Level of α-fetoprotein predicts mortality among patients with hepatitis C-related hepatocellular carcinoma.

BACKGROUND & AIMS: Hepatocellular carcinoma (HCC) can result from hepatitis C virus (HCV)-related liver disease and is the fastest-growing cause of cancer-related death in the United States. α-fetoprotein (AFP) has been used as a prognostic factor for HCC, but the value of AFP as a prognostic factor for HCV-related HCC in the United States is unknown. We investigated whether higher levels of AFP at the time of diagnosis are associated with increased mortality of patients with HCV-related HCC.

METHODS

In a retrospective study, we collected data from a cohort of HCV-infected veterans, identifying incident HCC cases from October 1, 1998, to January 1, 2007 (n = 1480 patients). The mean serum levels of AFP, obtained within 60 days before to 30 days after HCC diagnosis, were determined for 1064 patients and categorized as less than 10 ng/mL (18%), 10 to less than 100 ng/mL (30%), 100 to less than 1000 ng/mL (22%), or 1000 ng/mL or more (29%). Cox proportional hazard models were used to associate serum levels of AFP with mortality, adjusting for demographic features, clinical factors, and treatment.

RESULTS

The median survival times were significantly lower among patients with higher levels of AFP: 709 days for patients with less than 10 ng/mL, 422 days for patients with 10 to less than 100 ng/mL, 208 days for patients with 100 to less than 1000 ng/mL, and 68 days for patients with 1000 ng/mL or more.
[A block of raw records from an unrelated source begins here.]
(** ** Fetch with retry *)

Lemma fetch_loop_policy (net : network) (config : axios_config) (retries : nat) :
  forall left i,
    (i + left = S retries)%nat ->
    (attempts (snd (fetch_loop net config retries i left)) <= left)%nat
    /\ Forall (fun ev => forall c, ev = Axios c -> c = config)
              (snd (fetch_loop net config retries i left))
    /\ (forall k ev, snd (fetch_loop net config retries i left) !! (2 * k)%nat = Some ev ->
                     ev = Axios config)
    /\ (forall k ev, snd (fetch_loop net config retries i left) !! (2 * k + 1)%nat = Some ev ->
                     ev = Sleep (1000 * (Z.of_nat (i + k) + 1))
                     /\ exists err, net config (i + k)%nat = Rejected err)
    /\ ((0 < left)%nat ->
        (forall j, (i <= j <= retries)%nat -> exists err, net config j = Rejected err) ->
        exists err, net config retries = Rejected err
                    /\ fst (fetch_loop net config retries i left) = Throw err
                    /\ attempts (snd (fetch_loop net config retries i left)) = left).
Proof.
  induction left as [|left IH]; intros i Hsum.
  - simpl. repeat split; try (intros; discriminate); try lia; constructor.
  - simpl. destruct (net config i) as [data|error] eqn:Hnet.
    + simpl. repeat split.
      * unfold attempts; simpl; lia.
      * repeat constructor. now intros c [= <-].
      * intros [|k] ev; simpl; [now intros [= <-] | ].
        replace (k + S (k + 0))%nat with (S (k + k)) by lia. discriminate.
      * destruct k; simpl in H; discriminate.
      * destruct k; simpl in H; discriminate.
      * intros _ Hall. destruct (Hall i) as [err Herr]; [lia | congruence].
    + destruct (Nat.eqb_spec i retries) as [->|Hne].
      * simpl. repeat split.
        -- unfold attempts; simpl; lia.
        -- repeat constructor. now intros c [= <-].
        -- intros [|k] ev; simpl; [now intros [= <-] | ].
           replace (k + S (k + 0))%nat with (S (k + k)) by lia. discriminate.
        -- destruct k; simpl in H; discriminate.
        -- destruct k; simpl in H; discriminate.
        -- intros _ _. exists error. repeat split; [exact Hnet | ].
           unfold attempts; simpl. lia.
      * destruct (IH (S i)) as (Hcount & Hcfg & Heven & Hodd & Hfail); [lia|].
        destruct (fetch_loop net config retries (S i) left) as [r log] eqn:Hloop. simpl in *.
        repeat split.
        -- unfold attempts in *; simpl; lia.
        -- constructor; [now intros c [= <-] | constructor; [intros c; discriminate | exact Hcfg]].
        -- intros [|k] ev; simpl; [now intros [= <-] | ].
           replace (k + S (k + 0))%nat with (S (2 * k)) by lia. simpl. apply Heven.
        -- destruct k as [|k]; simpl in H.
           ++ injection H as <-. do 2 f_equal. lia.
           ++ replace (k + S (k + 0) + 1)%nat with (S (2 * k + 1)) in H by lia. simpl in H.
              destruct (Hodd k ev H) as [-> _]. do 2 f_equal. lia.
        -- destruct k as [|k]; simpl in H.
           ++ exists error. now rewrite Nat.add_0_r.
           ++ replace (k + S (k + 0) + 1)%nat with (S (2 * k + 1)) in H by lia. simpl in H.
              destruct (Hodd k ev H) as [_ [err Herr]]. exists err.
              now replace (i + S k)%nat with (S (i + k)) by lia.
        -- intros _ Hall.
           destruct Hfail as (err & Hlast & Hthrow & Hn); [lia | intros j Hj; apply Hall; lia | ].
           exists err. repeat split; [exact Hlast | exact Hthrow | ].
           unfold attempts in *; simpl; lia.
Qed.

Lemma fetch_loop_exact (net : network) (config : axios_config) (retries : nat) :
  forall left i,
    (i + left = S retries)%nat -> (0 < left)%nat ->
    exists n,
      (i + n <= retries)%nat
      /\ snd (fetch_loop net config retries i left) = backoff_log config i n
      /\ (forall j, (i <= j < i + n)%nat -> exists err, net config j = Rejected err)
      /\ ((exists data, net config (i + n)%nat = Resolved data
                        /\ fst (fetch_loop net config retries i left) = Ret data)
          \/ ((i + n)%nat = retries
              /\ exists err, net config (i + n)%nat = Rejected err
                             /\ fst (fetch_loop net config retries i left) = Throw err)).
Proof.
  induction left as [|left IH]; intros i Hsum Hpos; [lia|].
  simpl. destruct (net config i) as [data|error] eqn:Hnet.
  - exists 0%nat. rewrite Nat.add_0_r. simpl.
    split; [lia | split; [reflexivity | split; [intros j Hj; lia | left; eauto]]].
  - destruct (Nat.eqb_spec i retries) as [->|Hne].
    + exists 0%nat. rewrite Nat.add_0_r. simpl.
      split; [lia | split; [reflexivity | split; [intros j Hj; lia | right; eauto]]].
    + destruct (IH (S i)) as (n & Hn & Hlog & Hrej & Hend); [lia | lia |].
      destruct (fetch_loop net config retries (S i) left) as [r log]. simpl in *.
      exists (S n). replace (i + S n)%nat with (S (i + n)) by lia.
      split; [lia | split; [now rewrite Hlog | split; [|exact Hend]]].
      intros j Hj. destruct (Nat.eq_dec j i) as [->|Hji]; [eauto | apply Hrej; lia].
Qed.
In the multivariate analysis, increased levels of AFP (10 to <100, 100 to <1000, and ≥1000) were associated significantly with increased mortality, compared with a serum AFP level of less than 10; hazard ratios were 1.50, 2.23, and 4.35, respectively.

CONCLUSIONS

Serum AFP level at the time of diagnosis with HCV-related HCC is an independent predictor of mortality.